Solution providers are building their own offerings and connecting to broader ecosystems so they can be more than cloud middlemen.
Channel companies and IT vendors are all shifting from hardware-based procurement and innovation cycles to a world where software and services are always-on, pay-as-you-go and constantly changing. To stand out, solution providers need to specialize, focus and do more than just resell someone else's cloud capacity.
This month, CRN spoke with vendors that were putting emphasis on helping partners develop their own offerings, with their branding and marketing supporting it. Additionally, vendors are continuing to sharpen their focus on verticals, making it easier for channel partners to add value and specific expertise for companies in specific industries that have unique IT needs.
Microsoft led the charge here. CRN reported this month that Judson Althoff, executive vice president of Microsoft's worldwide commercial business, used his keynote presentation at the Microsoft Inspire partner conference to outline how the company is helping partners develop expertise in six priority vertical opportunities –financial services, manufacturing, retail, education, health care and government.
"Customers are asking us to understand their business and marry our technology to help them with their business," he said.
Even inside of the vertical industries, Microsoft said it would drill down to specific industry-focused solutions, helping partners target their sales and marketing efforts to fit, according to Toni Townes-Whitley, Microsoft's corporate vice president for industry. For instance, the company will work with partners to develop nine focused solutions for the health care industry, including care coordination, clinical analytics, operational analytics, mobile care worker, patient engagement, virtual health, medical data storage, remote patient monitoring, and health-focused cybersecurity.
At the same conference, Microsoft unveiled a new online marketplace through which its channel can directly provision solutions from the software giant's technology partners. The new platform, Third Party Offers, aims to make it easier for solution providers to bundle third-party products with Microsoft offerings like Office 365. Solutions providers and ISVs would only have to onboard once through the Microsoft platform, and then they can sell any or all of the connected offerings to their customers.
"They [Microsoft] know that when you mix third- and first-party offerings, it makes them both more sticky and gives VARs more ammunition for making additional margins on services," Jon Ferrara, CEO of Nimble CRM, a Microsoft technology partner, told CRN.
Also this month, security vendor Palo Alto Networks is helping channel companies by encouraging partner-led services. The vendor said there's a new "blended-margin" opportunity for partners to take the Palo Alto Networks technology and wrap their own services around it. This especially applies to cloud services, like Amazon Web Services. Ron Myers, senior vice president of worldwide channels for the vendor told CRN that he sees an opportunity for partners to build a "compelling story" around cloud services that are paired with security using technology from Palo Alto Networks.

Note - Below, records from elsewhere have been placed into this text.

(** The fast path accepts only what the normalizer would.  Let the cache hold proofs of
    known events that pass the typed check, none colliding with a text of the document.  A
    stored document taken by the fast path is an envelope and a comma-separated list of
    framed events, each of which passes the typed check, in order of sequence; and the
    canonical bytes of that envelope and those events have the wanted hash. *)
Theorem fast_path_sound decode_value envelope_version typed_event v known want raw v' :
  sound_cache (typed_check typed_event) known v →
  (∀ env version stream, split_document decode_value envelope_version raw = Some (env, version, stream) →
     no_collision known stream) →
  canonical decode_value envelope_version typed_event (Some v) want raw = Some v' →
  ∃ env version bodies seqs,
    split_document decode_value envelope_version raw = Some (env, version, Join bodies ",") ∧
    Forall framed bodies ∧ Forall2 (λ e q, typed_event version e = Some q) bodies seqs ∧ nondecreasing None seqs ∧
    HashContent (document_bytes env bodies) = want.
Proof.
  intros Hs Hn (env & version & stream & bodies & seqs & Hd & -> & Hf & Hp & Hnd & Hh)%canonical_Some.
  exists env, version, bodies, seqs. split_and!; [done|done| |done|done].
  apply Forall2_same_length_lookup. split; [by eapply Forall2_length|]. intros i e q He Hq.
  pose proof (Forall2_lookup_lr _ _ _ _ _ _ Hp He Hq) as [Hl|Ht]; [|done].
  assert (Hsub : substring e (Join bodies ",")) by (apply Join_substring; by eapply list_elem_of_lookup_2).
  pose proof (sound_agrees _ _ _ _ version e Hs (Hn _ _ _ Hd) Hsub q Hl) as Hc. unfold typed_check in Hc.
  destruct (typed_event version e); [by injection Hc as <-|done].
Qed.

Module FastSamples.
Definition decode_value (s : string) : option (string * nat) := if HasPrefix s "{}" then Some ("{}", 2) else None.
Definition envelope_version (env : string) : option string := if env =? "{}" then Some "2" else None.
Definition typed_event (version e : string) : option Z := if HasPrefix e "{" then Some (zlen e) else None.
Definition raw : string := document_bytes "{}" ["{}"; "{}"].
Definition cache : StoredDocumentVerifier := remember_with storedEventProofLimit zero_verifier [(event_key "{}" "2", 2%Z)] (Some 2%Z).

Lemma fast_cache_sound : sound_cache (typed_check typed_event) ["{}"] cache.
Proof.
  intros h version q [Hl|Hl]%remember_with_lookup; [by rewrite zero_verifier_lookup in Hl|].
  apply list_elem_of_singleton in Hl as [= -> -> ->]. exists "{}". split; [left|]. split; [done|]. vm_compute. done.
Qed.
End FastSamples.

Lemma fast_path_sound_witness :
  ∃ v' env version bodies seqs,
    canonical FastSamples.decode_value FastSamples.envelope_version FastSamples.typed_event (Some FastSamples.cache)
      (HashContent FastSamples.raw) FastSamples.raw = Some v' ∧
    Forall2 (λ e q, FastSamples.typed_event version e = Some q) bodies seqs ∧
    HashContent (document_bytes env bodies) = HashContent FastSamples.raw.
Proof.
  destruct (canonical FastSamples.decode_value FastSamples.envelope_version FastSamples.typed_event (Some FastSamples.cache)
      (HashContent FastSamples.raw) FastSamples.raw) as [v'|] eqn:E; [|exfalso; revert E; vm_compute; discriminate].
  destruct (fast_path_sound FastSamples.decode_value FastSamples.envelope_version FastSamples.typed_event FastSamples.cache ["{}"]
      (HashContent FastSamples.raw) FastSamples.raw v' FastSamples.fast_cache_sound) as (env & version & bodies & seqs & _ & _ & Ht & _ & Hh);
    [|exact E|exists v', env, version, bodies, seqs; exact (conj eq_refl (conj Ht Hh))].
  intros env version stream Hs.
  assert (Hd : split_document FastSamples.decode_value FastSamples.envelope_version FastSamples.raw = Some ("{}", "2", "{},{}"))
    by (vm_compute; reflexivity).
  rewrite Hd in Hs. injection Hs as <- <- <-. apply no_collision_computed. compute_decision.
Defined.
Lemma pair_lt_trans a b c : pair_lt a b = true → pair_lt b c = true → pair_lt a c = true.
Proof.
  rewrite !pair_lt_true. intros [H1|[E1 H1]] [H2|[E2 H2]].
  - left. by eapply str_lt_trans.
  - left. by rewrite <- E2.
  - left. by rewrite E1.
  - right. split; [congruence|]. by eapply str_lt_trans.
Qed.

Lemma pair_lt_total a b : pair_lt a b = true ∨ a = b ∨ pair_lt b a = true.
Proof.
  rewrite !pair_lt_true. destruct a as [a1 a2], b as [b1 b2]. cbn.
  destruct (str_lt_total a1 b1) as [?|[->|?]]; [tauto| |tauto]. destruct (str_lt_total a2 b2) as [?|[->|?]]; tauto.
Qed.

Section merkle.
Context `{CatalogDecoder} (canonical_value : string → result string).

(** The kind and normalized key of an entry. *)
Definition leaf_key (e : CatalogEntry) : string * string :=
  (en_Kind e, match catalogMerkleNormalizedKey e with Ok k => k | Err _ => "" end).

Definition leaf_lt : CatalogEntry → CatalogEntry → Prop := key_lt leaf_key pair_lt.

Lemma leaf_sorted l : NoDup (leaf_key <$> l) → Sorted leaf_lt (sort_slice leaf_less l).
Proof. apply (sort_by_key_Sorted leaf_key pair_lt); [apply pair_lt_irrefl|apply pair_lt_trans|apply pair_lt_total]. Qed.

Lemma leaf_unique l k : Sorted leaf_lt l → Sorted leaf_lt k → l ≡ₚ k → l = k.
Proof. apply key_lt_unique; [apply pair_lt_irrefl|apply pair_lt_trans]. Qed.

Lemma leaf_NoDup l : Sorted leaf_lt l → NoDup (leaf_key <$> l).
Proof. apply Sorted_key_NoDup; [apply pair_lt_irrefl|apply pair_lt_trans]. Qed.

(** An entry that belongs in the leaf. *)
Record leaf_entry (repo prefix : string) (e : CatalogEntry) : Prop := {
  le_live : en_Deleted e = false;
  le_valid : ValidateCatalogEntry repo e = Ok tt;
  le_bucket : CatalogMerkleBucket e = Ok prefix }.

Lemma canonical_entry_Ok repo prefix st e st' : canonical_entry canonical_value repo prefix st e = Ok st' →
  leaf_entry repo prefix e ∧ st'.1 = Some (leaf_key e) ∧ from_option (λ p, pair_lt p (leaf_key e) = true) True st.1.
Proof.
  unfold canonical_entry. destruct st as [previous out]. intros Hc.
  apply bind_Ok in Hc as ([] & Hd%reject_if_Ok & Hc). apply bind_Ok in Hc as (key & Hk & Hc).
  apply bind_Ok in Hc as (bucket & Hb%or_else_Ok & Hc). apply bind_Ok in Hc as ([] & He%reject_if_Ok & Hc).
  apply bind_Ok in Hc as ([] & Ho%reject_if_Ok & Hc). apply bind_Ok in Hc as (value & _ & Hc). injection Hc as <-.
  apply orb_false_iff in Hd as [Hd Hv%negb_false_iff%is_ok_unit]. apply negb_false_iff, bool_decide_eq_true in He as ->.
  split; [by split|]. unfold leaf_key. rewrite Hk. split; [done|].
  destruct previous as [[pk pkey]|]; cbn in *; [by apply negb_false_iff in Ho|done].
Qed.
(** The order of events with different sequence numbers does not matter. *)
Lemma canonicalEvents_classes l k : (∀ s, filter (λ x, Seq x = s) l = filter (λ x, Seq x = s) k) →
  canonicalEvents l = canonicalEvents k.
Proof.
  intros Hf. assert (Hc : ∀ s (m : list Event), filter (λ x, Seq x = s) (canonicalEvent <$> m) = canonicalEvent <$> filter (λ x, Seq x = s) m).
  { intros s m. induction m as [|e m IH]; [done|]. cbn [fmap list_fmap]. rewrite !filter_cons, Seq_canonicalEvent, IH.
    by case_decide. }
  apply sorted_classes; [apply sort_stable_Sorted..|]. intros s. unfold canonicalEvents.
  by rewrite !sort_stable_filter, !Hc, Hf.
Qed.

(** ** Versions *)

Lemma event_requires_canonical e : event_requires_v2 (canonicalEvent e) = event_requires_v2 e.
Proof.
  induction e as [f|f l IH] using Event_nested_ind; [done|]. cbn. f_equal.
  rewrite (existsb_permutation _ _ _ (sort_stable_Permutation _)). apply eq_true_iff_eq. rewrite !existsb_elem. split.
  - intros (x & Hx & Hr). change (List.map canonicalEvent l) with (canonicalEvent <$> l) in Hx.
    apply list_elem_of_fmap in Hx as (e & -> & He). exists e. by rewrite <- IH.
  - intros (e & He & Hr). exists (canonicalEvent e). split; [by apply (list_elem_of_fmap_2 canonicalEvent)|by rewrite IH].
Qed.

Lemma requires_canonical l : eventsRequireCIRV2 (canonicalEvents l) = eventsRequireCIRV2 l.
Proof.
  unfold eventsRequireCIRV2, canonicalEvents. rewrite (existsb_permutation _ _ _ (sort_stable_Permutation _)).
  induction l as [|e l IH]; [done|]. cbn. by rewrite event_requires_canonical, IH.
Qed.

(** ** Boundaries *)

Lemma latest_boundary_spec events :
  (latest_boundary events = (-1)%Z ∧ Forall (λ e, is_boundary e = false) events) ∨
  ∃ pre b post, events = pre ++ b :: post ∧ latest_boundary events = Z.of_nat (length pre) ∧ is_boundary b = true ∧
    Forall (λ e, is_boundary e = false) post.
Proof.
  unfold latest_boundary. set (step := λ (st : Z * Z) e, ((st.1 + 1)%Z, if is_boundary e then st.1 else st.2)).
  assert (Hlen : ∀ l st, (fold_left step l st).1 = (st.1 + Z.of_nat (length l))%Z).
  { induction l as [|e l IH]; intros st; cbn [fold_left length]; [lia|]. rewrite IH. cbn [step fst]. lia. }
  induction events as [|e events IH] using rev_ind; [by left|]. rewrite fold_left_app. cbn [fold_left].
  unfold step at 1 3. cbn [snd]. rewrite Hlen. cbn [fst]. destruct (is_boundary e) eqn:He.
  - right. exists events, e, []. split_and!; [done|lia|done|constructor].
  - destruct IH as [[-> Hall]|(pre & b & post & -> & -> & Hb & Hall)].
    + left. split; [done|]. apply Forall_app. by repeat constructor.
    + right. exists pre, b, (post ++ [e]). split_and!; [by rewrite <- app_assoc|done|done|]. apply Forall_app. by repeat constructor.
Qed.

The examples above show that with the right kind of vendor help, solution providers can succeed at building their own offerings, connecting to broader ecosystems of technology suppliers and deepening their focus inside of vertical industries. Instead of just being a middleman for cloud services, these firms are finding ways to provide value, solving business problems for clients and managing vendor relationships in a way that helps them stay relevant in a time of constant technological change.